(** No publication is retried forever: in every state any pool of calls can
    reach, an entry that is still queued or in flight has failed fewer than
    twelve times and a parked one at least twelve. *)
Theorem outbox_attempts_bounded (s : S) calls c' k v val e :
  store_wf s → outbox_ok s →
  rtc (step (proto_owned OUTBOX_NAMESPACE)) (mkConfig s (run_outbox_call <$> calls) []) c' →
  contents (cfg_store c') !! (OUTBOX_NAMESPACE, k) = Some (v, val) → from_value val = Ok e →
  entry_key e = k ∧ 0 <= attempts e ∧
  (entry_state e = OutboxPending ∨ entry_state e = InFlight → attempts e < 12) ∧
  (entry_state e = Dead → 12 <= attempts e).
Proof.
  intros Hwf Hok Hsteps Hl He.
  pose proof (outbox_pool_wp s calls Hwf Hok) as Hall.
  pose proof (steps_interfere _ _ _ _ _ Hall Hsteps) as Hr.
  assert (docs OUTBOX_NAMESPACE entry_key entry_ok (astate_of c')) as Hd.
  { eapply docs_rtc; [apply entry_ok_preserved|exact Hr|]. by apply outbox_docs. }
  destruct (Hd k v val Hl) as [_ Hx]. by destruct (Hx e He) as [? (? & ? & ?)].
Qed.

(** Adding a publication under a new key stores it; under a key that is taken
    it changes nothing and returns the entry there, in whatever state, so a
    delivered or parked publication is not queued again. *)
Theorem enqueue_idempotent now (s : S) e :
  store_wf s → store_up s →
  match contents s !! (OUTBOX_NAMESPACE, entry_key e) with
  | None => ∃ s' val, run now (enqueue e) s = (Ok e, s') ∧ from_value val = Ok e ∧
      contents s' = <[(OUTBOX_NAMESPACE, entry_key e) := (1, val)]> (contents s)
  | Some (_, val) => ∀ x, from_value val = Ok x → run now (enqueue e) s = (Ok x, s)
  end.
Proof.
  intros Hwf Hup. unfold enqueue. rewrite run_bind.
  destruct (contents s !! (OUTBOX_NAMESPACE, entry_key e)) as [[v val]|] eqn:E.
  - intros x Hx. destruct (run_ns_put_conflict now s OUTBOX_NAMESPACE (entry_key e) e (Some 0))
      as (ex & ac & Hp); [done| |].
    { rewrite E. simpl. apply contents_version in E; [|done]. lia. }
    rewrite Hp. unfold OutboxQueue_get. rewrite !run_bind.
    by rewrite (run_ns_get_some now s _ _ v val x).
  - destruct (run_ns_put_ok now s OUTBOX_NAMESPACE (entry_key e) e (Some 0))
      as (r & s' & val & Hp & _ & Hv & _ & Hc); [done|by rewrite E|by rewrite E|].
    rewrite Hp. exists s', val. rewrite Hc, E. done.
Qed.

(** The dispatcher only looks at the first entries in key order: when none of
    the first [4 * limit] entries is due (delivered entries stay in the outbox
    and count), a claim returns nothing and changes nothing, however long other
    entries have been due. *)
Theorem claim_sees_a_prefix clock now (s : S) limit l (es : list (OutboxEntry * Z)) :
  store_wf s → store_up s → Z.of_nat (claim_scan limit) <= i64_max → store_listing s OUTBOX_NAMESPACE l →
  Forall2 (λ a x, from_value a.2 = Ok x.1 ∧ a.1.2 = x.2) (take (claim_scan limit) l) es →
  Forall (λ x, is_due x.1 (timestamp_millis now) = false) es →
  run clock (claim_due now limit) s = (Ok [], s).
Proof.
  intros Hwf Hup Hlim Hl Hes Hdue. unfold claim_due. rewrite run_bind.
  rewrite (run_ns_list clock s OUTBOX_NAMESPACE _ l es) by done. clear Hes.
  induction es as [|[e v] es IH]; [done|]. inv Hdue. cbn [claim_loop].
  destruct (limit <=? length [])%nat; [done|]. cbn in *. rewrite H1. by apply IH.
Qed.
End OutboxProperties.

(** The retry schedule: the first failure waits half a second, each further one
    twice as long up to thirty seconds, and the twelfth parks the entry; the
    payload, the subject and the key never change. *)
Theorem retry_schedule e error now :
  0 <= attempts e → i64_min <= timestamp_millis now <= i64_max - 30000 →
  let e' := OutboxEntry_schedule_retry e error now in
  (attempts e < 11 → entry_state e' = OutboxPending ∧ attempts e' = attempts e + 1 ∧
     next_attempt_at_ms e' = timestamp_millis now + backoff_ms (attempts e + 1) ∧
     500 <= backoff_ms (attempts e + 1) <= 30000) ∧
  (11 <= attempts e → entry_state e' = Dead) ∧
  (entry_key e', subject e', payload e') = (entry_key e, subject e, payload e) ∧
  backoff_ms <$> [1; 2; 3; 4; 5; 6; 7; 8; 9; 10; 11] =
    [500; 1000; 2000; 4000; 8000; 16000; 30000; 30000; 30000; 30000; 30000].
Proof.
  intros Ha Hnow e'.
  assert (∀ n, 1 <= n → 500 <= backoff_ms n <= 30000) as Hb.
  { intros n Hn. unfold backoff_ms, i64_saturating, i64_max, i64_min. rewrite Z.shiftl_1_l.
    assert (2 ^ 1 <= 2 ^ Z.min n 7 <= 2 ^ 7) by (split; apply Z.pow_le_mono_r; lia). lia. }
  subst e'. unfold OutboxEntry_schedule_retry, u32_saturating_add, u32_max, OUTBOX_MAX_ATTEMPTS.
  split_and!.
  - intros Hlt. rewrite Z.min_l by lia. destruct (Z.leb_spec 12 (attempts e + 1)); [lia|].
    split_and!; try done; try apply Hb; try lia. simpl. unfold i64_saturating.
    specialize (Hb (attempts e + 1) ltac:(lia)). unfold i64_max, i64_min in *. lia.
  - intros Hge. destruct (Z.leb_spec 12 (Z.min (attempts e + 1) (2 ^ 32 - 1))); [done|lia].
  - by destruct (12 <=? _).
  - reflexivity.
Qed.

(** *** Witnesses *)

#[local] Existing Instance identity_serde.
#[local] Existing Instance identity_serde_ok.

Definition witness_entry (k : string) : OutboxEntry := OutboxEntry_new k "uc.task.submit" "{}" 0.

Definition witness_outbox : InMemoryRecordStore OutboxEntry :=
  mkInMemory {[ ("outbox", "k") := mkRecord "outbox" "k" 1 (witness_entry "k") 0 ]} false.

Lemma witness_outbox_wf : store_wf witness_outbox.
Proof. apply map_Forall_singleton. split; simpl; [done|lia]. Qed.

Lemma witness_outbox_ok : outbox_ok witness_outbox.
Proof.
  intros k v val a Hl Hv. simpl in Hv. injection Hv as ->. revert Hl. cbn [contents InMemory_Ok].
  rewrite in_memory_contents_lookup. intros (r & Hr & [= -> ->])%fmap_Some.
  revert Hr. cbn [inner witness_outbox]. intros [[= <-] <-]%lookup_singleton_Some. split; [done|].
  unfold entry_ok, OUTBOX_MAX_ATTEMPTS. simpl. split_and!; done || lia.
Qed.

(** Claimed, recovered, claimed again. *)
Lemma claims_exclusive_witness : ∃ e : event OutboxEntry, requeue_event "k" e.
Proof.
  destruct (claims_exclusive witness_outbox
    [CallClaimDue 1000000 1; CallRecover 2000000; CallClaimDue 3000000 1]
    (exec 9 [0; 0; 1; 1; 2; 2]%nat _) 0 2
    [claim_entry (witness_entry "k") 1000000]
    [claim_entry (recover_in_flight (claim_entry (witness_entry "k") 1000000) 2000000).2 3000000]
    (claim_entry (witness_entry "k") 1000000)
    (claim_entry (recover_in_flight (claim_entry (witness_entry "k") 1000000) 2000000).2 3000000)
    witness_outbox_wf witness_outbox_ok (exec_rtc _ _ _ _)) as (e & _ & He).
  - vm_compute. reflexivity.
  - vm_compute. reflexivity.
  - discriminate.
  - apply list_elem_of_singleton. reflexivity.
  - apply list_elem_of_singleton. reflexivity.
  - reflexivity.
  - exists e. exact He.
Defined.

Lemma outbox_attempts_bounded_witness : 0 <= attempts (claim_entry (witness_entry "k") 1000000).
Proof.
  apply (outbox_attempts_bounded witness_outbox [CallClaimDue 1000000 1]
    (exec 9 [0; 0]%nat _) "k" 2 (claim_entry (witness_entry "k") 1000000) _
    witness_outbox_wf witness_outbox_ok (exec_rtc _ _ _ _)).
  - vm_compute. reflexivity.
  - reflexivity.
Defined.

Lemma enqueue_idempotent_witness :
  run 7 (enqueue (OutboxEntry_new "k" "other" "other" 5)) witness_outbox =
  (Ok (witness_entry "k"), witness_outbox).
Proof.
  pose proof (enqueue_idempotent 7 witness_outbox (OutboxEntry_new "k" "other" "other" 5)
    witness_outbox_wf eq_refl) as Hx.
  assert (contents witness_outbox !! (OUTBOX_NAMESPACE, "k") =
    Some (1, witness_entry "k")) as E by reflexivity.
  change (entry_key (OutboxEntry_new "k" "other" "other" 5)) with "k" in Hx.
  rewrite E in Hx. apply Hx. reflexivity.
Defined.

(** Four delivered publications hide a fifth that has been due for a second. *)
Definition witness_backlog : InMemoryRecordStore OutboxEntry :=
  mkInMemory
    {[ ("outbox", "a") := mkRecord "outbox" "a" 1 (OutboxEntry_mark_delivered (witness_entry "a") 0) 0;
       ("outbox", "b") := mkRecord "outbox" "b" 1 (OutboxEntry_mark_delivered (witness_entry "b") 0) 0;
       ("outbox", "c") := mkRecord "outbox" "c" 1 (OutboxEntry_mark_delivered (witness_entry "c") 0) 0;
       ("outbox", "d") := mkRecord "outbox" "d" 1 (OutboxEntry_mark_delivered (witness_entry "d") 0) 0;
       ("outbox", "e") := mkRecord "outbox" "e" 1 (witness_entry "e") 0 ]} false.

Lemma claim_sees_a_prefix_witness :
  run 9 (claim_due 1000000000 1) witness_backlog = (Ok [], witness_backlog) ∧
  is_due (witness_entry "e") (timestamp_millis 1000000000) = true.
Proof.
  split; [|reflexivity].
  assert (in_memory_wf witness_backlog) as Hwf.
  { repeat (apply map_Forall_insert_2; [split; simpl; [reflexivity|lia]|]).
    apply map_Forall_empty. }
  eapply (claim_sees_a_prefix 9 1000000000 witness_backlog 1 _
    ((λ k, (OutboxEntry_mark_delivered (witness_entry k) 0, 1)) <$> ["a"; "b"; "c"; "d"])).
  - exact Hwf.
  - reflexivity.
  - vm_compute. discriminate.
  - exact (in_memory_listing witness_backlog "outbox" Hwf).
  - vm_compute. repeat constructor.
  - vm_compute. repeat constructor.
Defined.

Lemma retry_schedule_witness :
  next_attempt_at_ms (OutboxEntry_schedule_retry (witness_entry "k") "refused" 5000000) = 505.
Proof.
  destruct (retry_schedule (witness_entry "k") "refused" 5000000) as [Hs _];
    [discriminate|split; discriminate|].
  destruct Hs as (_ & _ & Hn & _); [reflexivity|]. rewrite Hn. reflexivity.
Defined.
Record SubmissionRecord : Type := mkSubmissionRecord {
  record_submission_id : string;
  record_task_id : string;
  record_state : SubmissionState;
  record_principal : Principal;
  record_project_id : string;
  record_request_digest : string;
  record_case_id : option string;
  record_outbox_key : option string;
  publish_attempts : Z;
  record_created_at : Instant;
  record_changed_at : Instant;
  published_at : option Instant;
  applied_at : option Instant;
  record_last_error : option string;
  record_cas_version : Z
}.

Inductive SubmitOnceOutcome : Type :=
| Created (record : SubmissionRecord)
| Replayed (record : SubmissionRecord)
| SubmitConflict (submission_id existing_digest requested_digest : string).

Definition outcome_record (o : SubmitOnceOutcome) : option SubmissionRecord :=
  match o with Created r | Replayed r => Some r | SubmitConflict _ _ _ => None end.

Section Records.
Context `{Sha256}.

Definition SubmissionRequest_new (principal : Principal) (project_id description : string)
    (id : option string) : SubmissionRequest :=
  mkSubmission (match id with
                | Some i => i
                | None => SubmissionId_derive principal project_id description
                end) principal project_id description None.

################

Brief> When the line with "entry_key e = k ∧ 0 <= attempts e ∧" is reached in the data above, begin copying, and stop after the line with "s = (Ok x, s)"; copy each line exactly, both ends included.

Solution to this exercise>
  entry_key e = k ∧ 0 <= attempts e ∧
  (entry_state e = OutboxPending ∨ entry_state e = InFlight → attempts e < 12) ∧
  (entry_state e = Dead → 12 <= attempts e).
Proof.
  intros Hwf Hok Hsteps Hl He.
  pose proof (outbox_pool_wp s calls Hwf Hok) as Hall.
  pose proof (steps_interfere _ _ _ _ _ Hall Hsteps) as Hr.
  assert (docs OUTBOX_NAMESPACE entry_key entry_ok (astate_of c')) as Hd.
  { eapply docs_rtc; [apply entry_ok_preserved|exact Hr|]. by apply outbox_docs. }
  destruct (Hd k v val Hl) as [_ Hx]. by destruct (Hx e He) as [? (? & ? & ?)].
Qed.

(** Adding a publication under a new key stores it; under a key that is taken
    it changes nothing and returns the entry there, in whatever state, so a
    delivered or parked publication is not queued again. *)
Theorem enqueue_idempotent now (s : S) e :
  store_wf s → store_up s →
  match contents s !! (OUTBOX_NAMESPACE, entry_key e) with
  | None => ∃ s' val, run now (enqueue e) s = (Ok e, s') ∧ from_value val = Ok e ∧
      contents s' = <[(OUTBOX_NAMESPACE, entry_key e) := (1, val)]> (contents s)
  | Some (_, val) => ∀ x, from_value val = Ok x → run now (enqueue e) s = (Ok x, s)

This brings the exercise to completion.